Huawei didn't spend too much time talking about this one at its CES press conference today, but the Chinese smartphone maker revealed a new 10-inch Android tablet called the MediaPad M2, a larger version of the 8-inch M2 it shipped last year.
Details were scant, compared with Huawei's new phone announcements. We know that the MediaPad M2 has a 10.1-inch, "intelligent" display with a resolution of 1920 x 1200. At first glance, it looks strikingly similar to Samsung's Galaxy Note 10-inch tablet. It has a fingerprint sensor built into the power button. It's fairly light, weighing just over a pound.

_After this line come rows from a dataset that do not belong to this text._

(** X19. An edit in progress survives everything but a new caption.  The
    camera start, the shutter, presses, moves, the release, the developing
    timer and a click on regenerate leave the caption of the photo at each
    place of the wall as it was, so re-rendering keeps the edit buffer and
    the editor as they are.  When the caption requested by [takePhoto]
    arrives for that photo and differs from its caption, the re-render
    replaces the edit buffer by the arrived caption and leaves the editor
    open. *)
Theorem edit_buffer_survives_all_but_captions
        (ev : Event) (s : AppState) (i : nat) (p : PhotoData.t) (l : Polaroid.Local) :
  nth_error (photos s) i = Some p ->
  match ev with
  | EditSaved _ _ | RegenerateArrived _ _ | DeleteClicked _ => True
  | CaptionArrived n c =>
      exists p', nth_error (photos (dispatch ev s)) i = Some p' /\
                 (PhotoData.id p <> n -> Polaroid.rerender p p' l = l) /\
                 (PhotoData.id p = n -> PhotoData.caption p <> c ->
                  Polaroid.editText (Polaroid.rerender p p' l) = c /\
                  Polaroid.isEditing (Polaroid.rerender p p' l) = Polaroid.isEditing l /\
                  Polaroid.isHovering (Polaroid.rerender p p' l) = Polaroid.isHovering l)
  | _ =>
      exists p', nth_error (photos (dispatch ev s)) i = Some p' /\
                 Polaroid.rerender p p' l = l
  end.
Proof.
  intros Hi.
  destruct ev as [preferred fallback video | env | n c | n | container e | e j
                 | e | | j text | j | n c | j]; cbn; try exact I.
  - exists p. split; [|now apply rerender_same_caption].
    unfold startCamera. destruct preferred, fallback; exact Hi.
  - exists p. split; [|now apply rerender_same_caption].
    destruct (takePhoto_cases env s) as [(-> & _) | (_ & -> & _)]; exact Hi.
  - rewrite nth_error_map, Hi. cbn. eexists. split; [reflexivity|]. split.
    + intros Hid. rewrite (updateFn_miss n c p Hid). now apply rerender_same_caption.
    + intros Hid Hc. unfold updateFn. rewrite (eqb_id_true p _ Hid).
      unfold Polaroid.rerender. cbn.
      apply String.eqb_neq in Hc. rewrite Hc. repeat split.
  - rewrite nth_error_map, Hi. cbn. eexists. split; [reflexivity|].
    apply rerender_same_caption. unfold clearDevFn.
    now destruct (String.eqb (PhotoData.id p) n).
  - exists p. split; [|now apply rerender_same_caption].
    unfold handleStagedMouseDown.
    destruct (stagedPhoto s) as [sp|]; [|exact Hi].
    destruct container as [rect|]; [|exact Hi]. cbn.
    rewrite nth_error_app1; [exact Hi|]. apply nth_error_Some. congruence.
  - unfold on_wall_photo. destruct (nth_error (photos s) j) as [photo|].
    + cbn. rewrite nth_error_map, Hi. cbn. eexists. split; [reflexivity|].
      apply rerender_same_caption.
      now destruct (String.eqb (PhotoData.id p) (PhotoData.id photo)).
    + exists p. split; [exact Hi | now apply rerender_same_caption].
  - unfold handleGlobalMouseMove. destruct (dragState s) as [d|].
    + cbn. rewrite nth_error_map, Hi. cbn. eexists. split; [reflexivity|].
      apply rerender_same_caption.
      now destruct (String.eqb (PhotoData.id p) (DragState.id d)).
    + exists p. split; [exact Hi | now apply rerender_same_caption].
  - exists p. split; [exact Hi | now apply rerender_same_caption].
  - unfold on_wall_photo. destruct (nth_error (photos s) j) as [photo|].
    + cbn. rewrite nth_error_map, Hi. cbn. eexists. split; [reflexivity|].
      apply rerender_same_caption.
      now destruct (String.eqb (PhotoData.id p) (PhotoData.id photo)).
    + exists p. split; [exact Hi | now apply rerender_same_caption].
Qed.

It has four Harman Kardon speakers, a 13-megapixel rear camera, and a five-megapixel front camera. The MediaPad M2 will ship with Android 5.1 — not the latest flavor of Android — and runs on Huawei's own Kirin 930 quad 2.0GHz processor, a less powerful chip than Huawei's newest Kirin 950 processor.
It also works with a new stylus, one that Huawei says has a high level of pressure sensitivity. Because these days, you can't ship a tablet bigger than 8 inches without some sort of stylus!
It's unclear exactly when and where this one will be shipping, but the MediaPad M2 will start at $349 for the 2GB + 16GB Wi-Fi-only variant, and goes up to $469 for a model with 3GB of RAM and LTE. My colleague Vlad Savov put it best in his coverage of Huawei's live event earlier today: the tablet can be as technologically advanced as you like, but it's an Android tablet, and no one should get excited until the software catches up with the hardware.